The chapter details the universal amino acid backbone consisting of an alpha-carbon bonded to an amino group, carboxyl group, hydrogen atom, and distinctive side chain, with emphasis on zwitterionic behavior at physiological pH and the role of pKa values in determining ionization states and chemical reactivity. Amino acids are systematically classified by their side chain properties: nonpolar hydrophobic residues including alanine, valine, leucine, isoleucine, and methionine; aromatic amino acids such as phenylalanine, tyrosine, and tryptophan; polar uncharged varieties like serine, threonine, asparagine, and glutamine; charged acidic residues including aspartate and glutamate; and positively charged basic amino acids such as lysine, arginine, and histidine.

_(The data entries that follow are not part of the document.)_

(** * RevoltDevBot: the command router and the developer console

    A shallow embedding of [revoltbot/dev.py] (pagination, redaction, the
    [eval] / [debug] console) and of [revoltbot/__main__.py] (prefix
    validation, [send], [on_message]).

    Python [str] values are sequences of Unicode code points; they are
    modelled as lists of code points.  Python [int] values are [Z]. *)

From Stdlib Require Import List ZArith NArith Bool Lia Ascii String.
Import ListNotations.

#[local] Open Scope Z_scope.

(** ** Python strings *)

Module PyStr.

Definition char := N.
Definition str := list char.

(** A literal written with ASCII characters. *)
Fixpoint lit (s : string) : str :=
  match s with
  | EmptyString => []
  | String a r => N_of_ascii a :: lit r
  end.

Definition len (s : str) : Z := Z.of_nat (List.length s).

Definition char_eqb (a b : char) : bool := N.eqb a b.

Fixpoint str_eqb (a b : str) : bool :=
  match a, b with
  | [], [] => true
  | x :: a', y :: b' => char_eqb x y && str_eqb a' b'
  | _, _ => false
  end.

(** [str.isspace] on one code point: the code points the interpreter treats
    as whitespace in [str.split], [str.strip] and the [\s] class. *)
Definition isspace (c : char) : bool :=
  let between lo hi := (N.leb lo c && N.leb c hi)%bool in
  (between 9 13 || between 28 32 || N.eqb c 133 || N.eqb c 160
   || N.eqb c 5760 || between 8192 8202 || N.eqb c 8232 || N.eqb c 8233
   || N.eqb c 8239 || N.eqb c 8287 || N.eqb c 12288)%N%bool.
(** * AngularFirestoreCollection: the change-stream views of a live query

    A shallow embedding of [src/firestore/collection/collection.ts].  A
    collection wraps a Firestore query and exposes its live-query listener as
    four RxJS streams ([stateChanges], [auditTrail], [snapshotChanges],
    [valueChanges]) and a one-shot read ([get]).

    An observable is represented by what one subscription has seen of it: the
    values delivered so far, in order, and how the stream stands (still live,
    completed, or failed with an error).  The RxJS operators used by the source
    ([map], [filter], [scan], [from], [observeOn]) are functions on that
    representation. *)

From Stdlib Require Import ZArith Lia.
From stdpp Require Import base option list strings gmap.

Open Scope Z_scope.

(** ** Errors *)

(** [StoreTransportError]: an error of the store's listener or read call.
    [MalformedNotificationError]: a change index that does not fit the
    reconstructed sequence. *)
Inductive Failure : Type :=
  | StoreTransportError (code : string)
  | MalformedNotificationError.

Inductive result (A : Type) : Type :=
  | Ok (a : A)
  | Throw (e : Failure).
Arguments Ok {A} a.
Arguments Throw {A} e.

#[global] Instance result_ret : MRet result := fun A a => Ok a.

#[global] Instance result_bind : MBind result := fun A B k r =>
  match r with
  | Ok a => k a
  | Throw e => Throw e
  end.

(** ** RxJS *)

Module Rx.

Inductive Ending : Type :=
  | Live
  | Completed
  | Failed (e : Failure).

Record Observable (A : Type) : Type := Obs {
  values : list A;
  ending : Ending
}.
Arguments Obs {A} values ending.
Arguments values {A} o.
Arguments ending {A} o.

(** [map(f)] *)
Definition map {A B : Type} (f : A → B) (o : Observable A) : Observable B :=
  Obs (f <$> values o) (ending o).

(** [filter(p)] *)
Definition filter {A : Type} (p : A → bool) (o : Observable A) : Observable A :=
  Obs (List.filter p (values o)) (ending o).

The hydropathic index quantifies hydrophobic character and predicts how amino acids distribute within protein structures, influencing solubility, hydrogen bonding capacity, ionic interactions, and disulfide bond formation between cysteine residues. Clinical applications demonstrate how amino acid substitutions compromise protein function, exemplified by sickle cell anemia where valine replaces glutamate in beta-globin, causing polymerization and vaso-occlusive crises, and cystinuria arising from defective renal transport of cystine and basic amino acids, leading to kidney stone formation. The chapter explores protein diversity through isoforms, isozymes, and polymorphisms, including hemoglobin variants and developmental switches between fetal and adult forms. Posttranslational modifications including phosphorylation, glycosylation, acetylation, hydroxylation, prenylation, and carboxylation regulate protein activity, localization, and stability, with clinical examples spanning histone modification, collagen cross-linking, and bacterial toxin mechanisms. Diagnostic applications highlight cardiac troponin and creatine kinase as myocardial infarction markers, while recombinant insulin analogs such as lispro represent advances in diabetes management by eliminating immunogenicity associated with animal-derived insulin preparations.